#### Task to complete:
From the entries below, list each line with "Hirr".

#### Extracted data:
Lemma filter_all (p : A -> bool) l : Forall (fun a => p a = true) l -> List.filter p l = l.
Proof. induction 1 as [|a l H _ IH]; [done|]. cbn. by rewrite H, IH. Qed.
Lemma filter_none (p : A -> bool) l : Forall (fun a => p a = false) l -> List.filter p l = [].
Proof. induction 1 as [|a l H _ IH]; [done|]. cbn. by rewrite H, IH. Qed.

Lemma ordered_app l1 a l2 : ordered (l1 ++ a :: l2) ->
  Forall (fun b => after a b = false) l1 /\ Forall (fun b => after a b = true) l2.
Proof.
  induction l1 as [|b l1 IH]; cbn; intros H.
  - inversion H as [|? ? Hs Hf]; subst. split; [constructor|]. apply (Forall_impl _ _ _ Hf). by intros ? [? ?].
  - inversion H as [|? ? Hs Hf]; subst. destruct (IH Hs) as [H1 H2]. split; [|done]. constructor; [|done].
    apply Forall_app in Hf as [_ Hf]. inversion Hf as [|? ? [_ ?] _]. done.
Qed.

Lemma filter_after l1 a l2 : (forall b, after b b = false) -> ordered (l1 ++ a :: l2) ->
  List.filter (after a) (l1 ++ a :: l2) = l2.
Proof.
  intros Hirr H. destruct (ordered_app _ _ _ H) as [H1 H2]. rewrite List.filter_app, (filter_none _ l1) by done. cbn.
  rewrite Hirr. by apply filter_all.
Qed.

Lemma filter_split {B} (f : B -> bool) l pre a suf : List.filter f l = (pre ++ a :: suf)%list ->
  exists l1 l2, l = (l1 ++ a :: l2)%list /\ List.filter f l1 = pre /\ List.filter f l2 = suf /\ f a = true.
Proof.
  revert pre. induction l as [|b l IH]; intros pre; cbn; [by destruct pre|]. destruct (f b) eqn:Hb.
  - destruct pre as [|x pre]; cbn; intros [= -> Hl].
    + by exists [], l.
    + destruct (IH _ Hl) as (l1 & l2 & -> & Hl1 & ? & ?). exists (x :: l1), l2. cbn. rewrite Hb. repeat split; congruence.
  - intros Hl. destruct (IH _ Hl) as (l1 & l2 & -> & Hl1 & ? & ?). exists (b :: l1), l2. cbn. rewrite Hb. repeat split; congruence.
Qed.

Lemma filter_sublist {B} (f : B -> bool) l : List.filter f l `sublist_of` l.
Proof. induction l as [|b l IH]; [constructor|]. cbn. destruct (f b); by constructor. Qed.

Lemma ordered_filter p l : ordered l -> ordered (List.filter p l).
Proof.
  induction 1 as [|a l Hs IH Hf]; [constructor|]. cbn. destruct (p a); [|done]. constructor; [done|].
  rewrite Forall_forall in Hf |- *. intros b Hb. apply Hf. apply list_elem_of_In in Hb. apply filter_In in Hb as [Hb _].
  by apply list_elem_of_In.
Qed.
End After.

Section Database.
Context (E : Type) (Execute : Query -> result E (list Row)) (ExecuteCount : Query -> result E Z).
Context (Sprint : Value -> string) (EncodeCursor : Cursor -> string) (decode_cursor : string -> option Cursor).
(** The rows of a query without its clause, and one condition on one row. *)
Context (table : Query -> list Row) (sat : Condition -> Row -> bool).
Hypothesis Hexec : forall q, Execute q =
  Ok (slice (q_Offset q) (q_Limit q) (List.filter (where_holds sat (q_Where q)) (table (bare q)))).
Variable p : Paginator.
Hypothesis Hbase : q_Offset (baseQuery p) = None.
Variable L : Z.
Hypothesis HL : (1 <= L <= 100)%Z.

Definition page_rows (q : Query) : list Row := List.filter (where_holds sat (q_Where q)) (table (bare q)).
Definition Page (req : PageRequest) := Paginate E Execute ExecuteCount Sprint EncodeCursor decode_cursor p req.

Lemma has_more_slice offset (l : list Row) : has_more L (slice offset (Some (L + 1)%Z) l) = (L <? Z.of_nat (length (slice offset None l)))%Z.
Proof.
  unfold has_more, slice. rewrite length_take. set (n := length (drop _ l)).
  destruct (Z.ltb_spec L (Z.of_nat n)); [apply Z.ltb_lt | apply Z.ltb_ge]; lia.
Qed.

Lemma trim_slice offset (l : list Row) : trim L (slice offset (Some (L + 1)%Z) l) = slice offset (Some L) l.
Proof.
  unfold trim. rewrite has_more_slice. unfold slice. cbn. set (k := drop _ l).
  destruct (Z.ltb_spec L (Z.of_nat (length k))); [rewrite take_take; f_equal; lia|]. by rewrite !take_ge by lia.
Qed.

Lemma Validate_id r : p_Limit r = L -> (1 <= p_Page r)%Z -> PageRequest_Validate r = r.
Proof.
  intros Hl Hp. unfold PageRequest_Validate, MinLimit, MaxLimit. rewrite !Hl.
  rewrite (proj2 (Z.ltb_ge L 1)), Hl, (proj2 (Z.ltb_ge 100 L)), (proj2 (Z.ltb_ge (p_Page r) 1)) by lia. done.
Qed.

(** *** Pages by number *)
Definition offset_request (n : Z) : PageRequest := mkRequest PaginationOffset n L "" "" "".

Lemma offset_page n total : (1 <= n)%Z -> in_int64 (n * L) = true -> (includeTotal p = true -> getTotal E ExecuteCount p = Ok total) ->
  Page (offset_request n) =
  Ok (mkResponse (slice (Some ((n - 1) * L)%Z) (Some L) (page_rows (baseQuery p)))
       (mkInfo (if includeTotal p then Some total else None) (Some n) L (n * L <? Z.of_nat (length (page_rows (baseQuery p))))%Z
          (1 <? n)%Z "" "")).
Proof.
  intros Hn Hin Ht. unfold Page, Paginate. rewrite Validate_id by done. change (IsCursorPagination (offset_request n)) with false. cbv zeta iota.
  assert (GetOffset (mkRequest PaginationOffset n L "" "" "") = (n - 1) * L)%Z as Hoff.
  { unfold GetOffset. cbn. unfold in_int64, int64_min, int64_max in *. rewrite andb_true_iff, !Z.leb_le in Hin.
    rewrite (wrap64_small (n - 1)) by (unfold in_int64, int64_min, int64_max; rewrite andb_true_iff, !Z.leb_le; nia).
    apply wrap64_small. unfold in_int64, int64_min, int64_max. rewrite andb_true_iff, !Z.leb_le. nia. }
  unfold executeOffset, offset_request. rewrite Hexec, Hoff. cbn [set_Limit set_Offset q_Offset q_Limit q_Where p_Limit p_Page].
  change (bare (set_Limit (L + 1) (set_Offset ((n - 1) * L) (baseQuery p)))) with (bare (baseQuery p)).
  fold (page_rows (baseQuery p)). rewrite has_more_slice, trim_slice.
  assert ((L <? Z.of_nat (length (slice (Some ((n - 1) * L)%Z) None (page_rows (baseQuery p)))))%Z = (n * L <? Z.of_nat (length (page_rows (baseQuery p))))%Z) as ->.
  { unfold slice. cbn. rewrite length_drop. destruct (Z.ltb_spec (n * L) (Z.of_nat (length (page_rows (baseQuery p)))));
      [apply Z.ltb_lt | apply Z.ltb_ge]; nia. }
  destruct (includeTotal p); [|done]. by rewrite Ht.
Qed.

Definition page_data (req : PageRequest) : list Row := match Page req with Ok r => r_Data r | Err _ => [] end.

(** The pages 1 to [n] of offset pagination, put together, are the
    first [n * L] rows of the query, each row once and in order; a page says
    that there is a next one exactly if rows remain. *)
Theorem offset_pages n total : (includeTotal p = true -> getTotal E ExecuteCount p = Ok total) ->
  in_int64 (Z.of_nat n * L) = true ->
  concat (map (fun k => page_data (offset_request (Z.of_nat k))) (seq 1 n)) = take (n * Z.to_nat L) (page_rows (baseQuery p)) /\
  forall k, 1 <= k <= n -> exists r, Page (offset_request (Z.of_nat k)) = Ok r /\
    (HasNext (r_Pagination r) = true <-> (Z.of_nat k * L < Z.of_nat (length (page_rows (baseQuery p))))%Z).
Proof.
  intros Ht Hin. assert (forall k, 1 <= k <= n -> in_int64 (Z.of_nat k * L) = true) as Hk.
  { unfold in_int64, int64_min, int64_max in *. rewrite andb_true_iff, !Z.leb_le in *. intros k. rewrite andb_true_iff, !Z.leb_le. nia. }
  split.
  - clear Hin. induction n as [|n IH]; [done|]. rewrite seq_S, map_app, concat_app, IH by (intros; apply Hk; lia). cbn [map concat Nat.add].
    rewrite app_nil_r. unfold page_data. rewrite (offset_page _ total); [|lia|by apply Hk; lia|done]. cbn [r_Data]. unfold slice. cbn [default]. unfold id.
    replace (Z.to_nat ((Z.of_nat (S n) - 1) * L)) with (n * Z.to_nat L) by nia.
    replace (S n * Z.to_nat L) with (n * Z.to_nat L + Z.to_nat L) by lia. by rewrite take_take_drop.
  - intros k Hkn. eexists. split; [by apply (offset_page _ total); [lia | apply Hk |]|]. cbn. apply Z.ltb_lt.
Qed.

#### Solution to this problem:
  intros Hirr H. destruct (ordered_app _ _ _ H) as [H1 H2]. rewrite List.filter_app, (filter_none _ l1) by done. cbn.
  rewrite Hirr. by apply filter_all.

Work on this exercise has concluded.